Atualizado 1 de agosto de 2025 por Sergio A. Loiola
Brasil inicia o desenvolvimento de microrreatores nucleares, e gerar eletricidade para comunidades isoladas e substituir geradores a diesel.
O projeto prevê o desenvolvimento de aparelhos capazes de gerar entre 1 e 5 megawatts (MW) de energia. Cada megawatt é suficiente para abastecer cerca de mil pessoas.

Nova geração de tecnologias para microrreatores usam combustível atômico seguros, de baixo risco, mais fácil de lidar, obter e descartar.
Os microrreatores são equipamentos de menor porte do que os reatores nucleares convencionais que geram energia por meio da fissão do núcleo atômico.

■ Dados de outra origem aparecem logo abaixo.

(** C9 on an index with a [main] element and no section: the six lines
    go before the third line, the one that closes [main]. *)
Lemma update_index_creates_section_witness :
  update_index "2026-11-03-le-sahel.html" "Le Sahel"
    (Sample.with_index
       (Str.cat [ "<main>"; Str.nl; "<p>Bonjour</p>"; Str.nl; "</main>"; Str.nl ]))
  = (Ok tt,
     World {[ INDEX_FILE :=
                Str.cat [ "<main>"; Str.nl;
                          "<p>Bonjour</p>"; Str.nl;
                          "  <section id="; Str.dq; "derniers-articles"; Str.dq; ">"; Str.nl;
                          "    <h2>Derniers articles</h2>"; Str.nl;
                          "    <ul>"; Str.nl;
                          "    <li><a href="; Str.dq; "news/2026-11-03-le-sahel.html"; Str.dq;
                            ">Le Sahel</a></li>"; Str.nl;
                          "    </ul>"; Str.nl;
                          "  </section>"; Str.nl;
                          "</main>"; Str.nl ] ]}
           ∅ []).
Proof.
  assert (none_from (Str.contains section_marker) 0
            (Str.readlines Sample.index_with_main)) as Hno
    by (apply find_idx_none; vm_compute; reflexivity).
  assert (first_at (Str.contains "</main>") 0 (Str.readlines Sample.index_with_main) 2) as Hk
    by (apply find_idx_first; vm_compute; reflexivity).
  refine (eq_trans
            (proj1 (update_index_creates_section "2026-11-03-le-sahel.html" "Le Sahel"
                      (Sample.with_index Sample.index_with_main)
                      Sample.index_with_main eq_refl eq_refl Hno) 2 Hk) _).
  vm_compute. reflexivity.
Defined.
(** The floor division of a negative float by an integer of at least 4
    is a float of at most [-1]. *)
Lemma float_div_mod_negative x m :
  repr x -> x < 0 -> (4 <= m <= 2 ^ 53)%Z ->
  exists d r,
    float_div_mod (Finite x) (Finite (inject_Z m)) = (Finite d, Finite r)
    /\ d <= - (1).
Proof.
  intros Hx Hn Hm. unfold float_div_mod, fmod, one.
  pose proof (Qeq_bool_inject_Z_0 m ltac:(lia)) as Hwz. rewrite Hwz.
  pose proof (inject_Z_pos m ltac:(lia)) as Hw.
  assert (Hw4 : 4 <= inject_Z m) by (change 4 with (inject_Z 4); rewrite <- Zle_Qle; lia).
  set (w := inject_Z m) in *.
  set (k := Qtrunc (x / w)).
  set (T := inject_Z k).
  pose proof (Qred_correct (x - w * T)) as Hr0.
  set (r0 := Qred (x - w * T)) in *.
  assert (Hxb : - two ^ 1024 < x < two ^ 1024).
  { destruct Hx as [_ Hb]. apply Qabs_Qlt_condition in Hb. exact Hb. }
  assert (H24 : two ^ 1024 == 4 * two ^ 1022).
  { change 1024%Z with (1 + 1 + 1022)%Z. rewrite !pow2_add. change (two ^ 1) with 2. ring. }
  assert (H23 : two ^ 1023 == 2 * two ^ 1022) by (rewrite <- pow2_succ; reflexivity).
  pose proof (pow2_le 0 1022 ltac:(lia)) as H1. change (two ^ 0) with 1 in H1.
  rewrite fsub_finite.
  destruct (trunc_div_nonpos x w Hw ltac:(lra)) as [B1 B2]. fold k in B1, B2. fold T in B1, B2.
  destruct (nonzero (Finite r0)) eqn:En.
  - destruct (round_between (x + - r0) x 0 Hx repr_0 ltac:(lra)) as (t & -> & _ & Ht).
    unfold fdiv. rewrite Hwz.
    assert (Hd : - two ^ 1022 <= t / w <= 0).
    { split.
      - apply Qle_shift_div_l; [exact Hw |].
        assert (two ^ 1022 * 4 <= two ^ 1022 * w) by (apply Qmult_le_l; lra). lra.
      - apply Qle_shift_div_r; [exact Hw |]. lra. }
    destruct (round_between (t / w) (- two ^ 1022) 0
                (repr_neg_pow2 1022 ltac:(lia)) repr_0 Hd) as (d0 & -> & _ & Hd0).
    assert (Hr0n : r0 < 0).
    { unfold nonzero in En. rewrite negb_true_iff in En. apply Qeq_bool_neq in En.
      destruct (Qlt_le_dec r0 0); [assumption | exfalso; apply En; lra]. }
    rewrite (flt_zero_nonneg w) by lra.
    assert (Hf : flt (Finite r0) zero = true).
    { cbn. rewrite Qle_bool_false by exact Hr0n. reflexivity. }
    rewrite Hf. cbn [Bool.eqb negb]. rewrite fadd_finite, fsub_finite.
    destruct (round_between (r0 + w) 0 w repr_0 (repr_Z m ltac:(lia)) ltac:(lra))
      as (r & -> & _ & _).
    destruct (round_between (d0 + - (1)) (- two ^ 1023) (- (1))
                (repr_neg_pow2 1023 ltac:(lia)) repr_neg_1 ltac:(lra))
      as (d & -> & _ & Hdd).
    cbv beta iota zeta.
    destruct (snap_negative d ltac:(lra) ltac:(lra)) as (f & -> & Hf1).
    exists f, r. split; [reflexivity | exact Hf1].
  - assert (Hr00 : r0 == 0).
    { unfold nonzero in En. rewrite negb_false_iff in En. apply Qeq_bool_true, En. }
    assert (HxT : x == w * T) by lra.
    assert (Hk : (k <= -1)%Z).
    { assert (k < 0)%Z; [| lia].
      apply Z.lt_nge. intros Hk0. rewrite Zle_Qle in Hk0. fold T in Hk0.
      change (inject_Z 0) with 0 in Hk0.
      assert (0 <= w * T) by (apply Qmult_le_0_compat; lra). lra. }
    rewrite Zle_Qle in Hk. fold T in Hk. change (inject_Z (-1)) with (- (1)) in Hk.
    destruct (round_between (x + - r0) x x Hx Hx ltac:(lra)) as (t & -> & _ & Ht).
    unfold fdiv. rewrite Hwz.
    assert (Etw : t / w == T).
    { assert (Et : t == w * T) by lra. rewrite Et. field. lra. }
    assert (HTlo : - two ^ 1022 <= T).
    { assert (Hd : - two ^ 1022 <= t / w).
      { apply Qle_shift_div_l; [exact Hw |].
        assert (two ^ 1022 * 4 <= two ^ 1022 * w) by (apply Qmult_le_l; lra). lra. }
      lra. }
    destruct (round_between (t / w) (- two ^ 1022) (- (1))
                (repr_neg_pow2 1022 ltac:(lia)) repr_neg_1 ltac:(lra))
      as (d0 & -> & _ & Hd0).
    cbv beta iota zeta.
    destruct (snap_negative d0 ltac:(lra) ltac:(lra)) as (f & -> & Hf1).
    exists f, 0. split; [reflexivity | exact Hf1].
Qed.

Nove instituições, entre universidades, institutos de pesquisa e uma diretoria da Marinha do Brasil, e quatro empresas unem esforços para desenvolver no país os meios e a tecnologia necessários para a fabricação de microrreatores nucleares.
Se forem bem-sucedidos, irão incluir o país entre os pioneiros nesse sistema de geração de eletricidade.
Pouco mais de um quinto dos municípios brasileiros tem até 5 mil habitantes e poderia ser atendido por apenas um microrreator.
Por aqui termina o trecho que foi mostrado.